# He misses his family, but does that mean he misses me as his wife?



## stillhoping

I stopped communicating with my ex-H about a month ago, no texts, no email, etc. He went away on a overseas vacation, then the night he came home, he came to our home looking for my son or I. He called me that night, asked me to have coffee or something with him because he misses his family. I said but does that mean you miss me, he said, well you are my family too. I told him in a subsequent conversation that I needed him to think about what he wanted, only get me involved with this if he wants me as his wife again. Once he knows that, we can spend time together to see if we can work out the details. Doesn't that make sense? My therapist said that it is for him to work out.
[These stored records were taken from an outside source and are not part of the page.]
Lemma prio_insert_sorted prio t l :
  prio_sorted prio l -> prio_sorted prio (prio_insert prio (prio t) t l).
Proof.
  induction l as [|x l IH]; intros Hl; simpl.
  - by apply prio_sorted_cons.
  - destruct (Z.ltb_spec (prio t) (prio x)).
    + apply prio_sorted_cons; [done|]. intros v [= <-]. lia.
    + apply prio_sorted_cons; [by eapply IH, prio_sorted_tail|]. intros v Hv.
      destruct l as [|y l]; simpl in Hv.
      * injection Hv as <-. done.
      * destruct (_ <? _); injection Hv as <-; [done|]. by apply (Hl [] x y l).
Qed.

(** ** The timer of a thread *)

(** [rt_timer_control ... SET_TIME] and [rt_timer_start] *)
Definition timer_set (i : timer_id) (time : Z) (s : kstate) : kstate :=
  match k_timers s !! i with
  | Some tm => set_k_timers (<[i := set_tm_init_tick time tm]>) s
  | None => s
  end.
Definition started_timer (now : Z) (tm : rt_timer) : rt_timer :=
  set_activated (set_tm_timeout_tick (u32 (now + tm_init_tick tm)) (clear_activated tm)).
Definition timer_started (i : timer_id) (s : kstate) : kstate :=
  match k_timers s !! i with
  | Some tm =>
      set_k_timers (<[i := started_timer (k_tick s) tm]>)
        (set_k_timer_list (fun l => timer_row_insert (timeout_tick_of s) (u32 (k_tick s + tm_init_tick tm)) i
                                      (filter (fun j => j ≠ i) l))
          (set_k_random_nr (fun n => u32 (n + 1)) s))
  | None => s
  end.
Definition armed (t : nat) (time : Z) (s : kstate) : kstate :=
  if 0 <? time then timer_started (TThread t) (timer_set (TThread t) time s) else s.

Lemma timer_row_insert_perm tick_of x i l : timer_row_insert tick_of x i l ≡ₚ i :: l.
Proof.
  induction l as [|j l IH]; simpl; [done|]. repeat case_match; try done; rewrite IH; constructor.
Qed.

Lemma timer_row_insert_ext f g x i l :
  (forall j, j ∈ l -> f j = g j) -> timer_row_insert f x i l = timer_row_insert g x i l.
Proof.
  induction l as [|j l IH]; intros H; simpl; [done|].
  rewrite (H j) by left. rewrite IH by (intros; apply H; by right). done.
Qed.

Lemma run_get_timer s i tm : k_timers s !! i = Some tm -> get_timer i s = Ok tm s.
Proof. intros H. unfold get_timer, deref. by rewrite H. Qed.
Lemma run_upd_timer s i f tm :
  k_timers s !! i = Some tm -> upd_timer i f s = Ok tt (set_k_timers (<[i := f tm]>) s).
Proof. intros H. unfold upd_timer. by run_step (run_get_timer _ _ _ H). Qed.

Lemma run_timer_start s i tm :
  k_timers s !! i = Some tm -> tm_init_tick tm < RT_TICK_MAX / 2 ->
  rt_timer_start i s = Ok (- RT_EOK) (timer_started i s).
Proof.
  intros Ht Hlt.
  enough (wp (rt_timer_start i) (fun a s' => a = - RT_EOK /\ s' = timer_started i s) s) as
    (a & s' & -> & -> & ->)%wp_run by done.
  unfold rt_timer_start, _rt_timer_remove. wp_steps. eapply wp_upd_timer; [exact Ht|]. wp_steps.
  eapply wp_deref; [apply lookup_insert_eq|]. wp_steps. apply wp_assert; [by apply Z.ltb_lt|].
  unfold rt_tick_get. wp_steps. eapply wp_upd_timer; [apply lookup_insert_eq|]. wp_steps.
  eapply wp_upd_timer; [apply lookup_insert_eq|]. wp_steps. split; [done|].
  unfold timer_started. rewrite Ht. unfold set_k_timers, set_k_timer_list, set_k_random_nr. simpl.
  rewrite !insert_insert_eq. f_equal. apply timer_row_insert_ext.
  intros j [Hne _]%list_elem_of_filter. unfold timeout_tick_of. simpl.
  by rewrite !lookup_insert_ne by done.
Qed.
In the meantime I am going absolutely crazy, got so hopeful, but then we spent one day together and then nothing, just regular old communication, about chores and the kids. I was doing so great, not communicating.


----------



## sadwithouthim

stillhoping said:


> I stopped communicating with my ex-H about a month ago, no texts, no email, etc. He went away on a overseas vacation, then the night he came home, he came to our home looking for my son or I. He called me that night, asked me to have coffee or something with him because he misses his family. I said but does that mean you miss me, he said, well you are my family too. I told him in a subsequent conversation that I needed him to think about what he wanted, only get me involved with this if he wants me as his wife again. Once he knows that, we can spend time together to see if we can work out the details. Doesn't that make sense? My therapist said that it is for him to work out. In the meantime I am going absolutely crazy, got so hopeful, but then we spent one day together and then nothing, just regular old communication, about chores and the kids. I was doing so great, not communicating.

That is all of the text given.